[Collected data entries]
******
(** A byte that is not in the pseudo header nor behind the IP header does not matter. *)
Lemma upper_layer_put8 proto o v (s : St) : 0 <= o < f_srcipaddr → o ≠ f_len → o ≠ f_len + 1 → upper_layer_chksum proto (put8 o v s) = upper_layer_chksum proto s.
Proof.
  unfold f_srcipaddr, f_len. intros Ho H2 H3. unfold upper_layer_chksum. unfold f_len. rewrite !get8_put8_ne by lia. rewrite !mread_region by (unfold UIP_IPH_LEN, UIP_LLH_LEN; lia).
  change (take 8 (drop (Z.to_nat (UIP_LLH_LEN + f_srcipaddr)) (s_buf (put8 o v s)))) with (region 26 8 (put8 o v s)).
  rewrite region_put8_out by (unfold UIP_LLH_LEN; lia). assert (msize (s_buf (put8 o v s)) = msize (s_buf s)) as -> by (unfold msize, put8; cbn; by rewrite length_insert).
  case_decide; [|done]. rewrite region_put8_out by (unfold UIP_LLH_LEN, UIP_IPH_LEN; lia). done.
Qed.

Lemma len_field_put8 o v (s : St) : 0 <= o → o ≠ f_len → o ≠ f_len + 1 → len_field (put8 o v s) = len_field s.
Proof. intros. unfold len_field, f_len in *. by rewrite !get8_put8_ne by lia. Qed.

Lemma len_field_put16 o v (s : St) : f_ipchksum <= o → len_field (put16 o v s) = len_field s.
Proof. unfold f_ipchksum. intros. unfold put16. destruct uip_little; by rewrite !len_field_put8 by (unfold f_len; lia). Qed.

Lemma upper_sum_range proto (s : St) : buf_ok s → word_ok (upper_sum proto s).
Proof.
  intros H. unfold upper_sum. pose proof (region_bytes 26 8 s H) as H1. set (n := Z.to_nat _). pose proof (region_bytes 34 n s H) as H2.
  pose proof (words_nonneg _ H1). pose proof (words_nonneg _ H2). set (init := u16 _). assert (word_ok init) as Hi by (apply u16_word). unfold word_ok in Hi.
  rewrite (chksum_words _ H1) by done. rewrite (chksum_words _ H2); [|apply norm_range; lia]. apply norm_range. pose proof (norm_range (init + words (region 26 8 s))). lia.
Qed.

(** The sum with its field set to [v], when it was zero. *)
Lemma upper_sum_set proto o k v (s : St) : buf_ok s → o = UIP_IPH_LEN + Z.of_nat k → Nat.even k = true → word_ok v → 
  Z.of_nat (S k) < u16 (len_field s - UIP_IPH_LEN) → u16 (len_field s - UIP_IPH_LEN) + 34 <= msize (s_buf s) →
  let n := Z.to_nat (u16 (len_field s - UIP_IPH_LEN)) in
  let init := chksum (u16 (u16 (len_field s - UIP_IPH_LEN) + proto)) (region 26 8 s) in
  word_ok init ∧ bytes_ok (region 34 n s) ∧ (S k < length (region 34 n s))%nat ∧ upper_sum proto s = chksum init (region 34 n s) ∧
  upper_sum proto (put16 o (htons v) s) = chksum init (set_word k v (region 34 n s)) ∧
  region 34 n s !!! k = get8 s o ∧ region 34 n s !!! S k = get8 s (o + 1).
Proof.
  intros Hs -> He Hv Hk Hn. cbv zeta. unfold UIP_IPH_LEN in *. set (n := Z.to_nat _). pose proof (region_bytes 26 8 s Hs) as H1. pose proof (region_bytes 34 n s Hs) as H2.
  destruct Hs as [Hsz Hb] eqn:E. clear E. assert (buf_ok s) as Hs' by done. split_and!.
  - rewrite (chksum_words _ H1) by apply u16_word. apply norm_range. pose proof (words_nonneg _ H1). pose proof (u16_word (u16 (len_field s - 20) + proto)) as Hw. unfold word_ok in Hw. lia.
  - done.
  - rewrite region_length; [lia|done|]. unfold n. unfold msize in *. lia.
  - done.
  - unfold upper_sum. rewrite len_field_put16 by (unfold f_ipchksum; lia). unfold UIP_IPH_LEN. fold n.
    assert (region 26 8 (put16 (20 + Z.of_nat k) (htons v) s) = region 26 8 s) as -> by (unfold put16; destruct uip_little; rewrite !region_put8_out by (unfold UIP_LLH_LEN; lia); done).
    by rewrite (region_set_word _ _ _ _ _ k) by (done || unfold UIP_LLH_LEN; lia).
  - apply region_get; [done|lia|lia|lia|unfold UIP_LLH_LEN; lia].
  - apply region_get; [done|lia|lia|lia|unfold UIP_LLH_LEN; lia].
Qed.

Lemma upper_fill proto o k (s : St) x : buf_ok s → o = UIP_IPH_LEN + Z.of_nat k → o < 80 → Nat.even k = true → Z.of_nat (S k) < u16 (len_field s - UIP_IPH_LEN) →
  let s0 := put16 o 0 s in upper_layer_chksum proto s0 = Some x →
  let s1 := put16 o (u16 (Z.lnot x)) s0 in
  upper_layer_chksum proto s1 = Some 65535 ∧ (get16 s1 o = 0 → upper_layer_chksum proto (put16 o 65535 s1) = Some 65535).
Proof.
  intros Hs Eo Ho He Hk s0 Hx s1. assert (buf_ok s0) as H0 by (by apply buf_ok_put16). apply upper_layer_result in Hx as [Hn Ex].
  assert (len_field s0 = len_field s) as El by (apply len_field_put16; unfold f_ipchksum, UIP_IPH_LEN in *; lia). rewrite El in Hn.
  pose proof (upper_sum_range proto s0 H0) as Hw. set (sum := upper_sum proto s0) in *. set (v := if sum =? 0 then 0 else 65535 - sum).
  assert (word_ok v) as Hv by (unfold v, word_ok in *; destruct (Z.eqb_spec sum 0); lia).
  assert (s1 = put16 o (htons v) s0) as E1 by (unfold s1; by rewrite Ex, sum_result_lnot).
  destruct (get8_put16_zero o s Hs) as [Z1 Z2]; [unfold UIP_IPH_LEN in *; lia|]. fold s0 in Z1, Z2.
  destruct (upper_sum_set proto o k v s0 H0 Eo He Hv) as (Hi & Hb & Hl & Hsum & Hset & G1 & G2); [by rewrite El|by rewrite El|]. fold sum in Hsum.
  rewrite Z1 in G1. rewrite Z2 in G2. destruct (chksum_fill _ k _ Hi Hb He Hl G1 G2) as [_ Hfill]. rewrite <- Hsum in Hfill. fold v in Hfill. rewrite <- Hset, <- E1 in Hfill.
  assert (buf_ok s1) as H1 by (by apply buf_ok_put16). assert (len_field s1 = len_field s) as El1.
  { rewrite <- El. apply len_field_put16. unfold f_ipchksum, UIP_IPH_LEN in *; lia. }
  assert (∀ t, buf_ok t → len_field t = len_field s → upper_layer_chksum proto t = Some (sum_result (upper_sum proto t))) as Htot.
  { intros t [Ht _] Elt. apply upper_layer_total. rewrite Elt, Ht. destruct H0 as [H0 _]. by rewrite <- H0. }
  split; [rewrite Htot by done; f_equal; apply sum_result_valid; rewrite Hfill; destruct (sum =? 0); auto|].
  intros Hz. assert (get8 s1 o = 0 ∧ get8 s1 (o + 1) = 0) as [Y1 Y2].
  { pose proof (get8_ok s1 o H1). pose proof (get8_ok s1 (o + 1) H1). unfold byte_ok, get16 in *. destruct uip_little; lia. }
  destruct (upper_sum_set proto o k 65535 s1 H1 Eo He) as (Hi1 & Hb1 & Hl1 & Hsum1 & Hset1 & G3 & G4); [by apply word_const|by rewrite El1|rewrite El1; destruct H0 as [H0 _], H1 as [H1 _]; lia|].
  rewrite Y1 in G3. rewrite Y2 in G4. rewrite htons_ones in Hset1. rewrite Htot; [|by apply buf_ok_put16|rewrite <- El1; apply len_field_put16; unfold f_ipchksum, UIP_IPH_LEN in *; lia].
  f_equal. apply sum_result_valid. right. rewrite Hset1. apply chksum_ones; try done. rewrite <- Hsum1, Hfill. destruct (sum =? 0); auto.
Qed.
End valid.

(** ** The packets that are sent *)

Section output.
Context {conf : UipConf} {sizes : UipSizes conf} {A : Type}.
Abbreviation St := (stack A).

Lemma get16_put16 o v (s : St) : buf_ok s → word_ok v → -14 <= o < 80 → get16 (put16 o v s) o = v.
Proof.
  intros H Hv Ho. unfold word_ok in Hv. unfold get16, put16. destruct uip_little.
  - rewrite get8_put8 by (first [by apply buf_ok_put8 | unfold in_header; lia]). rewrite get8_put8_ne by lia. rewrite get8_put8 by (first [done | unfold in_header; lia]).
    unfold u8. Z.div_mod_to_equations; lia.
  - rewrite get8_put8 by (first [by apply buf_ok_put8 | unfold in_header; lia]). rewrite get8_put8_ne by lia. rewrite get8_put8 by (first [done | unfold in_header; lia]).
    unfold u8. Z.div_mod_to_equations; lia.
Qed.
******
**Exercise**
Look through the data above and return exactly the lines from the one that contains "split; [rewrite Htot" to the one that contains "destruct (upper_sum_set proto o k 65535", inclusive, with nothing else.

**Answer space**
  split; [rewrite Htot by done; f_equal; apply sum_result_valid; rewrite Hfill; destruct (sum =? 0); auto|].
  intros Hz. assert (get8 s1 o = 0 ∧ get8 s1 (o + 1) = 0) as [Y1 Y2].
  { pose proof (get8_ok s1 o H1). pose proof (get8_ok s1 (o + 1) H1). unfold byte_ok, get16 in *. destruct uip_little; lia. }
  destruct (upper_sum_set proto o k 65535 s1 H1 Eo He) as (Hi1 & Hb1 & Hl1 & Hsum1 & Hset1 & G3 & G4); [by apply word_const|by rewrite El1|rewrite El1; destruct H0 as [H0 _], H1 as [H1 _]; lia|].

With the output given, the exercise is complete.